[Data section Boundary: Start]
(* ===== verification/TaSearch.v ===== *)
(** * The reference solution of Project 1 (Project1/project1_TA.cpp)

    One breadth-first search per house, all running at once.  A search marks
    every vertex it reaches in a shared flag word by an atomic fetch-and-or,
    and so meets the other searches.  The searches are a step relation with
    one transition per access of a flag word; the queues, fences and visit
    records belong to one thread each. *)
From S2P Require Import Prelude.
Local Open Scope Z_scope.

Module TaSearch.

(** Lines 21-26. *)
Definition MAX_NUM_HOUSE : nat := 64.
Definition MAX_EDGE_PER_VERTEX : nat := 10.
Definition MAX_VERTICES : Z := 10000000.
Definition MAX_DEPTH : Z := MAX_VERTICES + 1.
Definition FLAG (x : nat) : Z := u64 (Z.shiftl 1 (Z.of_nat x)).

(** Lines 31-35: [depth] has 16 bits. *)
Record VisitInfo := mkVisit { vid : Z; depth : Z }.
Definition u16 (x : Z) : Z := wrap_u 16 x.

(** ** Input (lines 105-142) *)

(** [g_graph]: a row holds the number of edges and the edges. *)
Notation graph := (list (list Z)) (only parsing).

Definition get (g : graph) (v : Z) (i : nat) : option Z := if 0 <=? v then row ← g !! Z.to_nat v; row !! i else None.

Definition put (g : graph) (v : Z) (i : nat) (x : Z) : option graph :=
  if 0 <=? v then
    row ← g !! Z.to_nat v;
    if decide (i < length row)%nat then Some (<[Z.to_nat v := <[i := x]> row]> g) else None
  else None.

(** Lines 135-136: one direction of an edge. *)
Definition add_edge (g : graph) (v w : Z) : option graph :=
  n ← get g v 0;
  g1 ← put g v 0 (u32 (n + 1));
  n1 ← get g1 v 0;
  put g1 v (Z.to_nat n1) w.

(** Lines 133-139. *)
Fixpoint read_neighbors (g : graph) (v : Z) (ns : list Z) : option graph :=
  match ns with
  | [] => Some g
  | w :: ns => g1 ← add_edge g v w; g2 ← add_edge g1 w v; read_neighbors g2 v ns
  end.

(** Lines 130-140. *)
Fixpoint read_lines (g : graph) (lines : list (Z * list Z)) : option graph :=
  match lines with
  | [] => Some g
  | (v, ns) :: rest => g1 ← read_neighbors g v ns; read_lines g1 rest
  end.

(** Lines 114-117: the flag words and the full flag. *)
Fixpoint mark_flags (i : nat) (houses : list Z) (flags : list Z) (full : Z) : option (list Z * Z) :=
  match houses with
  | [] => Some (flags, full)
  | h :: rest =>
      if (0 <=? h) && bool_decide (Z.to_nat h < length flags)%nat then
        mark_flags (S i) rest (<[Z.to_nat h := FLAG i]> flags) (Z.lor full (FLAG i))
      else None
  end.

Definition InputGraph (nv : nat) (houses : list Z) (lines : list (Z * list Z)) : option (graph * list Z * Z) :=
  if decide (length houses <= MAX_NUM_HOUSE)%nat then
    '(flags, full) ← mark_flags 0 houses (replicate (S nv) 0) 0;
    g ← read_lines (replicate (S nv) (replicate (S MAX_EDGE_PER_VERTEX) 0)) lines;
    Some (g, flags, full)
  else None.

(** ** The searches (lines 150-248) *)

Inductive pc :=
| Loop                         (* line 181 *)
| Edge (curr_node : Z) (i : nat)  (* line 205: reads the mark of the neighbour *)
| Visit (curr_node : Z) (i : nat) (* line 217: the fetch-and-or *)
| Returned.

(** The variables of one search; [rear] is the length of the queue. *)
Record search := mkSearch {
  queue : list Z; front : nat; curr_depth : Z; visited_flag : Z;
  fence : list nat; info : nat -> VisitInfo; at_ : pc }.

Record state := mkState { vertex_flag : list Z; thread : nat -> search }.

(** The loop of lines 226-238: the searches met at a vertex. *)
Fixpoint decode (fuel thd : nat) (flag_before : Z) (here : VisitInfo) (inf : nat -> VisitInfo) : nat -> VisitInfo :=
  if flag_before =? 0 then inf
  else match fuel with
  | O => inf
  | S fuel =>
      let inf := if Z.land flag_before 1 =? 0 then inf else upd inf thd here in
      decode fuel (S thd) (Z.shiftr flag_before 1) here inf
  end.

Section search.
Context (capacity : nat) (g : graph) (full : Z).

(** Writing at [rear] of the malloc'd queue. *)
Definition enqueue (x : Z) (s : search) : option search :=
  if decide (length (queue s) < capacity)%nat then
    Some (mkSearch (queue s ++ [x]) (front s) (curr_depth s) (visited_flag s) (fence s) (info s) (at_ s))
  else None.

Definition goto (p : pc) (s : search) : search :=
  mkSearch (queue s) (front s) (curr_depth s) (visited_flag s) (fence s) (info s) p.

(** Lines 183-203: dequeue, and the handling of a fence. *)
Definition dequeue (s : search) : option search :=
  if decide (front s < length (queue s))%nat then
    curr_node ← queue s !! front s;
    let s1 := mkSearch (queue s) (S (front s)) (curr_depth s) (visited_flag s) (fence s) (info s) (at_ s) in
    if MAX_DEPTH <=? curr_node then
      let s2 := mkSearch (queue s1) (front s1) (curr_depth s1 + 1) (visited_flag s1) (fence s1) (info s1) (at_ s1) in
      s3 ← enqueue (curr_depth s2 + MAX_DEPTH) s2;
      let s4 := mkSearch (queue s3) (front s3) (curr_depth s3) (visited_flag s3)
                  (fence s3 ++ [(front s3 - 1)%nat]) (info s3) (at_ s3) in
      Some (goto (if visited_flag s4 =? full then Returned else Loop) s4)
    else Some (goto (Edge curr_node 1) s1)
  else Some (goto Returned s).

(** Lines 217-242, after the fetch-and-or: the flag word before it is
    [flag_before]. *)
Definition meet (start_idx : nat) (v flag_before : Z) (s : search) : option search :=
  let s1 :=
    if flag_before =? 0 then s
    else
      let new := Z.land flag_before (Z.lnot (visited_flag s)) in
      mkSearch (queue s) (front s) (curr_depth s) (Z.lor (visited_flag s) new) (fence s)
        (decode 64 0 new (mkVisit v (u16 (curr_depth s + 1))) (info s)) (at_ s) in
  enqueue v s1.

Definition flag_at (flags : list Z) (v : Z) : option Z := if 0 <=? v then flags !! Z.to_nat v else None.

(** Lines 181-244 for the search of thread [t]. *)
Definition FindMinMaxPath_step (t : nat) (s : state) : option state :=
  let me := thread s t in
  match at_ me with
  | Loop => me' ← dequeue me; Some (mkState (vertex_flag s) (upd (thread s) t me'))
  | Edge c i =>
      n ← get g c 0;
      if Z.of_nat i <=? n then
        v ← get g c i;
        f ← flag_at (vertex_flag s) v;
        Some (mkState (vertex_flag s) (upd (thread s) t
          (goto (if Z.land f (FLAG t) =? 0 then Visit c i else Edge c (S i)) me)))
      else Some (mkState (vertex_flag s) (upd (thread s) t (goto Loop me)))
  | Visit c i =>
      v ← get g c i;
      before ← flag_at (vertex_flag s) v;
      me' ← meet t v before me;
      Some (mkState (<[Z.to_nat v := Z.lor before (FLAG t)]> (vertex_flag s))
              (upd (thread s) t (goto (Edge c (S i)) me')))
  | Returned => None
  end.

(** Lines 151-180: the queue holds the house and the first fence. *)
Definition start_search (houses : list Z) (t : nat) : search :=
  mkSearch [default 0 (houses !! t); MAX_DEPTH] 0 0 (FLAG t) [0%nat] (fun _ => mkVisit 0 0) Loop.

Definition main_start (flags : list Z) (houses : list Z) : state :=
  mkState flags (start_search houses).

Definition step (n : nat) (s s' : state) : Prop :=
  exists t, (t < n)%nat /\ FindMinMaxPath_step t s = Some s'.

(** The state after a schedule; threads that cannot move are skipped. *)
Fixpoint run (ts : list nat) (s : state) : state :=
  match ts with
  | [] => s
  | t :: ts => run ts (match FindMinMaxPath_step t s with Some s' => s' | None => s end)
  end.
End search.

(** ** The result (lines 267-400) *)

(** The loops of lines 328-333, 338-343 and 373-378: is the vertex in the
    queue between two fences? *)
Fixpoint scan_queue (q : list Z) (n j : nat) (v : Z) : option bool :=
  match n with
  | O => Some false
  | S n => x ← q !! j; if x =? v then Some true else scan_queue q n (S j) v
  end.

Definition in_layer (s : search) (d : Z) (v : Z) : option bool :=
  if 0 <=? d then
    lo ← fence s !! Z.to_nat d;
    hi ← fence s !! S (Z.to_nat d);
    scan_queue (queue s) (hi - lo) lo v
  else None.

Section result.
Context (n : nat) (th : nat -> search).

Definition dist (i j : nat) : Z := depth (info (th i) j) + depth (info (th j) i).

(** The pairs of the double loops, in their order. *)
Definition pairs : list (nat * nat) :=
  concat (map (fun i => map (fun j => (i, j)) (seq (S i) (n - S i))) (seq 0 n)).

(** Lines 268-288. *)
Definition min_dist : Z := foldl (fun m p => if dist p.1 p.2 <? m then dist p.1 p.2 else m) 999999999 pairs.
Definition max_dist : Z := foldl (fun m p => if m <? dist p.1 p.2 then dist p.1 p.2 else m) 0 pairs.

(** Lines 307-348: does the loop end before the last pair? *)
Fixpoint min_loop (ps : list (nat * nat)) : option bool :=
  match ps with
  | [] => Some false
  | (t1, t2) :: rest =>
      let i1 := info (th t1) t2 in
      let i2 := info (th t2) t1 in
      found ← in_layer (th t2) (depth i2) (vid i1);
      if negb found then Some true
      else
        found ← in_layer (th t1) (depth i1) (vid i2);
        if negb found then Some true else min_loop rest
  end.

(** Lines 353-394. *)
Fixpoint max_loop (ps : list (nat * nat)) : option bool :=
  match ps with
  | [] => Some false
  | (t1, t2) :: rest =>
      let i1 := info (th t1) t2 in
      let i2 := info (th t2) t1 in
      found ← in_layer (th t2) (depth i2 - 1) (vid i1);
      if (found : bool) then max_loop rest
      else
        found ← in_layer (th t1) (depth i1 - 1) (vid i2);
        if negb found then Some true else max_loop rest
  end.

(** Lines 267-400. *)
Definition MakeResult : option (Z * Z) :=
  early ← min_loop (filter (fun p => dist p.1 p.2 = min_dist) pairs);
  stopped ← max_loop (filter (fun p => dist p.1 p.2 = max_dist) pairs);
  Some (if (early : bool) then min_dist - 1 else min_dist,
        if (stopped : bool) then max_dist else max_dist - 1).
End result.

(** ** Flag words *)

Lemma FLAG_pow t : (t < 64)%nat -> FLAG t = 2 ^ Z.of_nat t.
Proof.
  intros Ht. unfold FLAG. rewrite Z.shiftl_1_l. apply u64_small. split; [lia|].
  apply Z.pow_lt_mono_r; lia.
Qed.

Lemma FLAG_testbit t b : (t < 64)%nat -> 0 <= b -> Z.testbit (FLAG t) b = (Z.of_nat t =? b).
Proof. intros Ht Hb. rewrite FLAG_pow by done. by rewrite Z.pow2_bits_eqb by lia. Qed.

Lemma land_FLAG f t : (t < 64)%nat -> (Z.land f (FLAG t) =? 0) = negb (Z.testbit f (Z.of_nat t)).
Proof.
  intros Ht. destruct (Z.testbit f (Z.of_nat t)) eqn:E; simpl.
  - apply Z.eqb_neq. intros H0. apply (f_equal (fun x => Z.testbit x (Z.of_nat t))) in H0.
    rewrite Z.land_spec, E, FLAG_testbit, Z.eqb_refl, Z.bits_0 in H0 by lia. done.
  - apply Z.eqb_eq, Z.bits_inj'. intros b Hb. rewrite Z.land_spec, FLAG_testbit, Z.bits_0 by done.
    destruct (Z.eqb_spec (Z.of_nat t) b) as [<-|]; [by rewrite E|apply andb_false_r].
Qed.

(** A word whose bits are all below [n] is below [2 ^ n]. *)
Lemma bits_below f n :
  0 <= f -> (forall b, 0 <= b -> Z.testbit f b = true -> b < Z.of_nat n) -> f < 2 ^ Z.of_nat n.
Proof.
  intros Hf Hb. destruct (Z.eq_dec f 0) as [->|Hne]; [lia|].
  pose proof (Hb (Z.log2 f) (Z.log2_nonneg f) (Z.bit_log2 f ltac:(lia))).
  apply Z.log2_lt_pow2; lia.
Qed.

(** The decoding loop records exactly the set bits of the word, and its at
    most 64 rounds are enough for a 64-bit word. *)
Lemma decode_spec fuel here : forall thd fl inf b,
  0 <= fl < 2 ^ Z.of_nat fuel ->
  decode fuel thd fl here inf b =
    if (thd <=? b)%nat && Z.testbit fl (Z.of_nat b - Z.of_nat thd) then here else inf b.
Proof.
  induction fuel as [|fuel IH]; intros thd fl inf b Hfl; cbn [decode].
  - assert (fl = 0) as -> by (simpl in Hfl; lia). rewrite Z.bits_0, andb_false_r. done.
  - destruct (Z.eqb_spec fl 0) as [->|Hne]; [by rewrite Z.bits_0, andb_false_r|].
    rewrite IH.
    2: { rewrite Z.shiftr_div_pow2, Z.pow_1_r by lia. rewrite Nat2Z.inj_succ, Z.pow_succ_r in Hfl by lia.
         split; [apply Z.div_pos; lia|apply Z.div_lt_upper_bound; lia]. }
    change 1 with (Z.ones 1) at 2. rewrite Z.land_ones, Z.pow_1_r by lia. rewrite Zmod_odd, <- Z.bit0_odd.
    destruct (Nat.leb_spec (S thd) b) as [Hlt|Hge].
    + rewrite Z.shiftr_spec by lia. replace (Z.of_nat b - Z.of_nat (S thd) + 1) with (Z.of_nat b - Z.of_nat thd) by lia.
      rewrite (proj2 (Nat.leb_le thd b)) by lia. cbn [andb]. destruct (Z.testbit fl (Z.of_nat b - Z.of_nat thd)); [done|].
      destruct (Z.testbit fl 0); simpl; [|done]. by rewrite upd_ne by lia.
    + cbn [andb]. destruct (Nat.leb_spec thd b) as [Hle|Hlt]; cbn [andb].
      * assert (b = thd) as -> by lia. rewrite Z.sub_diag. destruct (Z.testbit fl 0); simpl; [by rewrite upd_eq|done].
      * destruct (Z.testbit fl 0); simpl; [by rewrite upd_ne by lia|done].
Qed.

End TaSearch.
[Data section Boundary: End]
[Data section Boundary: Start]
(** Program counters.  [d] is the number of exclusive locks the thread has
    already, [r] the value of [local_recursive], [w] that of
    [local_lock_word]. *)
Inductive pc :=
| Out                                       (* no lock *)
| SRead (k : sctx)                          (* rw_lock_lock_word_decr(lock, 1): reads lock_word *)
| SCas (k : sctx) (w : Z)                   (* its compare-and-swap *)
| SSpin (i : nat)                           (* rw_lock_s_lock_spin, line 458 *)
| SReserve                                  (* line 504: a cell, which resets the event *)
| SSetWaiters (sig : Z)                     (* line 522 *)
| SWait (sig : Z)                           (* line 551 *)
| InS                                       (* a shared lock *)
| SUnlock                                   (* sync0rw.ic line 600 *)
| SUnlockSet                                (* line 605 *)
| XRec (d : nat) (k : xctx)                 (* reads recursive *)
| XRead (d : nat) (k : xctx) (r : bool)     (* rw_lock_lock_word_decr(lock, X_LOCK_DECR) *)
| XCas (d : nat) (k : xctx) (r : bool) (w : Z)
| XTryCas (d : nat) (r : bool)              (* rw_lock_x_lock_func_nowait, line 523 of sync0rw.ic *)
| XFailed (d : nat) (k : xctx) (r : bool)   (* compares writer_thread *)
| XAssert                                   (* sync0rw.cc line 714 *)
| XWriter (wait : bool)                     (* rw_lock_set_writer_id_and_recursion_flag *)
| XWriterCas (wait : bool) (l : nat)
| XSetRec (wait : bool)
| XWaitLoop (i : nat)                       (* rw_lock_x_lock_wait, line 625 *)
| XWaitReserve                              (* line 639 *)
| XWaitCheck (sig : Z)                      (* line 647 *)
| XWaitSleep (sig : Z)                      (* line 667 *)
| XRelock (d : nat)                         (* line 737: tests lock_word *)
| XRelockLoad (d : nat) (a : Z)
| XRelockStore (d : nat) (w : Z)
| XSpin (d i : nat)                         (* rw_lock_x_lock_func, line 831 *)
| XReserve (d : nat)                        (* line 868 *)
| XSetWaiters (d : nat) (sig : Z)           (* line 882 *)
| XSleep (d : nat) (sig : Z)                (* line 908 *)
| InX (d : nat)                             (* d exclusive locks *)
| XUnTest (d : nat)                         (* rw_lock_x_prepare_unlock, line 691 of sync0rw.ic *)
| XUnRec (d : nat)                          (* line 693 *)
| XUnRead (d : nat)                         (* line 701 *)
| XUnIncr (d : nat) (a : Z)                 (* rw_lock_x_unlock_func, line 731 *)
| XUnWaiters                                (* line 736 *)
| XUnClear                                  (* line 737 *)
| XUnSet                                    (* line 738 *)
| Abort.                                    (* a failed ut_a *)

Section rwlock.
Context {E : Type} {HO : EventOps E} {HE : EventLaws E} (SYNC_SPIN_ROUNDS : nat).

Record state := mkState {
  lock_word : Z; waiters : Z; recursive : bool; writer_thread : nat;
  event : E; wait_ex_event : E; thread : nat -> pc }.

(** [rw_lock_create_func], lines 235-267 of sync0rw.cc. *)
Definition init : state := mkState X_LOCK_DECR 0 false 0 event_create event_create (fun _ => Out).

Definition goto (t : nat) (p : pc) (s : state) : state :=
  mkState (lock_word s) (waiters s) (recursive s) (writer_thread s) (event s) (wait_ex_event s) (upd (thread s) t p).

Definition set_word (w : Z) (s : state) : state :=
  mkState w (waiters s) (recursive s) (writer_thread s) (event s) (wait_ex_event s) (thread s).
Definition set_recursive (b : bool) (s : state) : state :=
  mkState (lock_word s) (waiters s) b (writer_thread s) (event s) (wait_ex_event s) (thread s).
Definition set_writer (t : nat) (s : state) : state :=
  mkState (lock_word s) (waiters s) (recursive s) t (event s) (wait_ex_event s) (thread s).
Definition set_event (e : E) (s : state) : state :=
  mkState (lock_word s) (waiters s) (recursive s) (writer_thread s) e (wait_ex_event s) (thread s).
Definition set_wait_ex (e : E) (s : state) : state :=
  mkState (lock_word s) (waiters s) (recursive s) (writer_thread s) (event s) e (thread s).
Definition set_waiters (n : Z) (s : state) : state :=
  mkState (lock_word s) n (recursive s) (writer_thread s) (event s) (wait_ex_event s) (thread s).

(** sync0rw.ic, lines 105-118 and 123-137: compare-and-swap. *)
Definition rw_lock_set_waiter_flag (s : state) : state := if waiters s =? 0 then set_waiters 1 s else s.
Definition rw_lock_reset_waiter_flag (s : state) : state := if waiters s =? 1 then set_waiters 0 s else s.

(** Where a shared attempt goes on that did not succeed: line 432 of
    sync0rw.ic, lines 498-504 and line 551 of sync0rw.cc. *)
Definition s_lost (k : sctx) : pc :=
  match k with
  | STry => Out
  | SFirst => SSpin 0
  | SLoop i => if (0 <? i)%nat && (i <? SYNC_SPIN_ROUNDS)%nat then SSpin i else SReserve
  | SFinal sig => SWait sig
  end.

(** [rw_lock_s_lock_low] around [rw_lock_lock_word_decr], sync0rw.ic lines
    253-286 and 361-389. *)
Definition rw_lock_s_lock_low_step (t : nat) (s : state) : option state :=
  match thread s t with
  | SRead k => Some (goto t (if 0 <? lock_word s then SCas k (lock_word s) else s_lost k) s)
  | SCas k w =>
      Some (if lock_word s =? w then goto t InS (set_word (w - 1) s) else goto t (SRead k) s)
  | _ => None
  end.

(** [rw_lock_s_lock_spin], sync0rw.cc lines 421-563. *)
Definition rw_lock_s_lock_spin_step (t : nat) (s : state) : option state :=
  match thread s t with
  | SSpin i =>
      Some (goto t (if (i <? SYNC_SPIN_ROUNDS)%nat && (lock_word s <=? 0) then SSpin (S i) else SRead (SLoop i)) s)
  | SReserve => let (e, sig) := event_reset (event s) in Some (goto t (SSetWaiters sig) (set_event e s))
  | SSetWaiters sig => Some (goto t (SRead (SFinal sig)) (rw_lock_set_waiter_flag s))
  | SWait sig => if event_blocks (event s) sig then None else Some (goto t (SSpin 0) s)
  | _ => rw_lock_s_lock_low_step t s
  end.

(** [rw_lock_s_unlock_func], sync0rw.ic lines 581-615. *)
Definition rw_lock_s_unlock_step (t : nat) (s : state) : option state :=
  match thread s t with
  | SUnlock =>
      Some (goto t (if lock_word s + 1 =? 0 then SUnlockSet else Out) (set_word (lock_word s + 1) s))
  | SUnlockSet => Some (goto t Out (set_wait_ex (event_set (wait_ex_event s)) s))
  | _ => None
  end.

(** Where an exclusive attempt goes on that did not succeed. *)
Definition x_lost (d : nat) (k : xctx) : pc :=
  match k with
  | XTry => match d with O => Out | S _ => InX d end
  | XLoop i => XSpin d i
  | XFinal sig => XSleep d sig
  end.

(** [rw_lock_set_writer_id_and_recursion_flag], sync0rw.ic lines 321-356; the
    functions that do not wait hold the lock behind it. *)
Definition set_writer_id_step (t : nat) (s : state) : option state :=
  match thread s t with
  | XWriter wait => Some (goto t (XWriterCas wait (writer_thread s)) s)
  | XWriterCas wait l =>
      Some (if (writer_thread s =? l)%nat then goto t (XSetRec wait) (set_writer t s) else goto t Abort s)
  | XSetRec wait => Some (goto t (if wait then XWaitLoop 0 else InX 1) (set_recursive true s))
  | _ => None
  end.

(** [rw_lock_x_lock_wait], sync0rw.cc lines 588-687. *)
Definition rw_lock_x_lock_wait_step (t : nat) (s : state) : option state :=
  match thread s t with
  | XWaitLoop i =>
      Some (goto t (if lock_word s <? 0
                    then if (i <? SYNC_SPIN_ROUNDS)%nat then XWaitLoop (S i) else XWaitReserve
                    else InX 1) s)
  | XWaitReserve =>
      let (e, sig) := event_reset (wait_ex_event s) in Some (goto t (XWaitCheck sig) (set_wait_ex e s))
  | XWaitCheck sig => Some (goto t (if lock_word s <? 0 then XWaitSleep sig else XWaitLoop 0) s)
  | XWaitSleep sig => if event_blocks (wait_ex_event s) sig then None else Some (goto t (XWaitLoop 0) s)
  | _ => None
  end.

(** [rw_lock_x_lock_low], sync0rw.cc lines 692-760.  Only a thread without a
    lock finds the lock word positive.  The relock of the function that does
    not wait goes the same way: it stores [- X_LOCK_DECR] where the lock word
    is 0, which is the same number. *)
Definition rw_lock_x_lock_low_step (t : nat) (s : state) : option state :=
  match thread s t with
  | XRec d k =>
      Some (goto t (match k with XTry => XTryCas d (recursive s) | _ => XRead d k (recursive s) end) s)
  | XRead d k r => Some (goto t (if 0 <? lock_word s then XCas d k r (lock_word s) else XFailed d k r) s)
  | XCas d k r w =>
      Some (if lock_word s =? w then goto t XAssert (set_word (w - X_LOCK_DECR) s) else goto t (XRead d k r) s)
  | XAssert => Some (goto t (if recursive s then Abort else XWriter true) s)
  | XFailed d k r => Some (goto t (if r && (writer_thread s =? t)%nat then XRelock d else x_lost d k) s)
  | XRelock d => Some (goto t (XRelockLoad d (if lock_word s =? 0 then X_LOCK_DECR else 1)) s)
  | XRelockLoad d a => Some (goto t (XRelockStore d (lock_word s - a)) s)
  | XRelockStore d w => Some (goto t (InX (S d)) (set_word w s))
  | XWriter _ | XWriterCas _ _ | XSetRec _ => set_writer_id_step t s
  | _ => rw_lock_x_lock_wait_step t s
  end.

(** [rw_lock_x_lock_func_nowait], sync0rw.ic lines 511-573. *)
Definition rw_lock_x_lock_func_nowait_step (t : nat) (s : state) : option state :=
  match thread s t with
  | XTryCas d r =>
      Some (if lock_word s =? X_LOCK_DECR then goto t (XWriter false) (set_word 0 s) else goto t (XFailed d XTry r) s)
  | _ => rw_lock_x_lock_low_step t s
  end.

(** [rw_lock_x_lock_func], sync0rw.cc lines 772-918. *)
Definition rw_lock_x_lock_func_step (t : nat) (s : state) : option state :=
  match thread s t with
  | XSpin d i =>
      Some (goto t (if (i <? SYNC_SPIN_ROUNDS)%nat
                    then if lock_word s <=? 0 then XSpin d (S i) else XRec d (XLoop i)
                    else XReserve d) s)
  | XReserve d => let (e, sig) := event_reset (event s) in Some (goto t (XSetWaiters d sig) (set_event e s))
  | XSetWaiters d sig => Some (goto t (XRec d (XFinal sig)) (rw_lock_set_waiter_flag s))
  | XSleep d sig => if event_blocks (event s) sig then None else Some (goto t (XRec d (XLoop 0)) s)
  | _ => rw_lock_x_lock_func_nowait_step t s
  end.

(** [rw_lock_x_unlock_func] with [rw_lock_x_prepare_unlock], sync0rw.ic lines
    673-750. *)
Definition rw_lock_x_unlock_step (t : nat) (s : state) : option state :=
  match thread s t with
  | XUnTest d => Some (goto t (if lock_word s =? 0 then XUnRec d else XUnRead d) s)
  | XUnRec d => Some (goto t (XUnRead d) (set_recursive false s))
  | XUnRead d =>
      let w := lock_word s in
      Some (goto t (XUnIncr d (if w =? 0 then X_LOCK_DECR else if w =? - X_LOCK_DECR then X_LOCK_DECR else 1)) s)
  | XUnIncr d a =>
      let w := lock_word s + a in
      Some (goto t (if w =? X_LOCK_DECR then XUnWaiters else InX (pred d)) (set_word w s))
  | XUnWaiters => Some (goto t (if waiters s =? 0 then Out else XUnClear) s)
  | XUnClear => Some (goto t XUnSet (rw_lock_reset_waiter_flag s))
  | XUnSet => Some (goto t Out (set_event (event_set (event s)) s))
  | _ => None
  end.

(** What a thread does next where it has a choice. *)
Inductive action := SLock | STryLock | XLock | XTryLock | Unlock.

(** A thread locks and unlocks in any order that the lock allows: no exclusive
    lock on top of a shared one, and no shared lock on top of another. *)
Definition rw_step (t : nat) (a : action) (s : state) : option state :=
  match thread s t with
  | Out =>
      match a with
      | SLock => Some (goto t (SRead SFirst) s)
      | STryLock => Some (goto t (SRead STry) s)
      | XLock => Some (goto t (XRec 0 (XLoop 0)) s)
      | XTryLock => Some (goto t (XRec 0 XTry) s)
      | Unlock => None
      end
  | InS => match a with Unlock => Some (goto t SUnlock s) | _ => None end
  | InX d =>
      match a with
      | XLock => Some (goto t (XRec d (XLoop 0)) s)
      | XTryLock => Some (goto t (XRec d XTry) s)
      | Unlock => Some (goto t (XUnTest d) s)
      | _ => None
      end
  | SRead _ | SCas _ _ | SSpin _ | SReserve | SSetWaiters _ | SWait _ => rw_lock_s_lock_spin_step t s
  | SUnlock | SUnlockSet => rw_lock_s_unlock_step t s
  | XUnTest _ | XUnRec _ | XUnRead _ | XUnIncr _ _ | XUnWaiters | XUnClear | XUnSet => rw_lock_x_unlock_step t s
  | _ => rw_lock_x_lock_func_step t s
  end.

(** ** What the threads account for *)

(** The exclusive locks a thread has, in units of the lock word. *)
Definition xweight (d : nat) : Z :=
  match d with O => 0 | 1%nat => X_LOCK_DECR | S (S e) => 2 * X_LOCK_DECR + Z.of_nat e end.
[Data section Boundary: End]
* Problem details: Some lines contain the word "intros". Pull each one out of the listing.

* Response:
  intros Ht. unfold FLAG. rewrite Z.shiftl_1_l. apply u64_small. split; [lia|].
Proof. intros Ht Hb. rewrite FLAG_pow by done. by rewrite Z.pow2_bits_eqb by lia. Qed.
  intros Ht. destruct (Z.testbit f (Z.of_nat t)) eqn:E; simpl.
  - apply Z.eqb_neq. intros H0. apply (f_equal (fun x => Z.testbit x (Z.of_nat t))) in H0.
  - apply Z.eqb_eq, Z.bits_inj'. intros b Hb. rewrite Z.land_spec, FLAG_testbit, Z.bits_0 by done.
  intros Hf Hb. destruct (Z.eq_dec f 0) as [->|Hne]; [lia|].
  induction fuel as [|fuel IH]; intros thd fl inf b Hfl; cbn [decode].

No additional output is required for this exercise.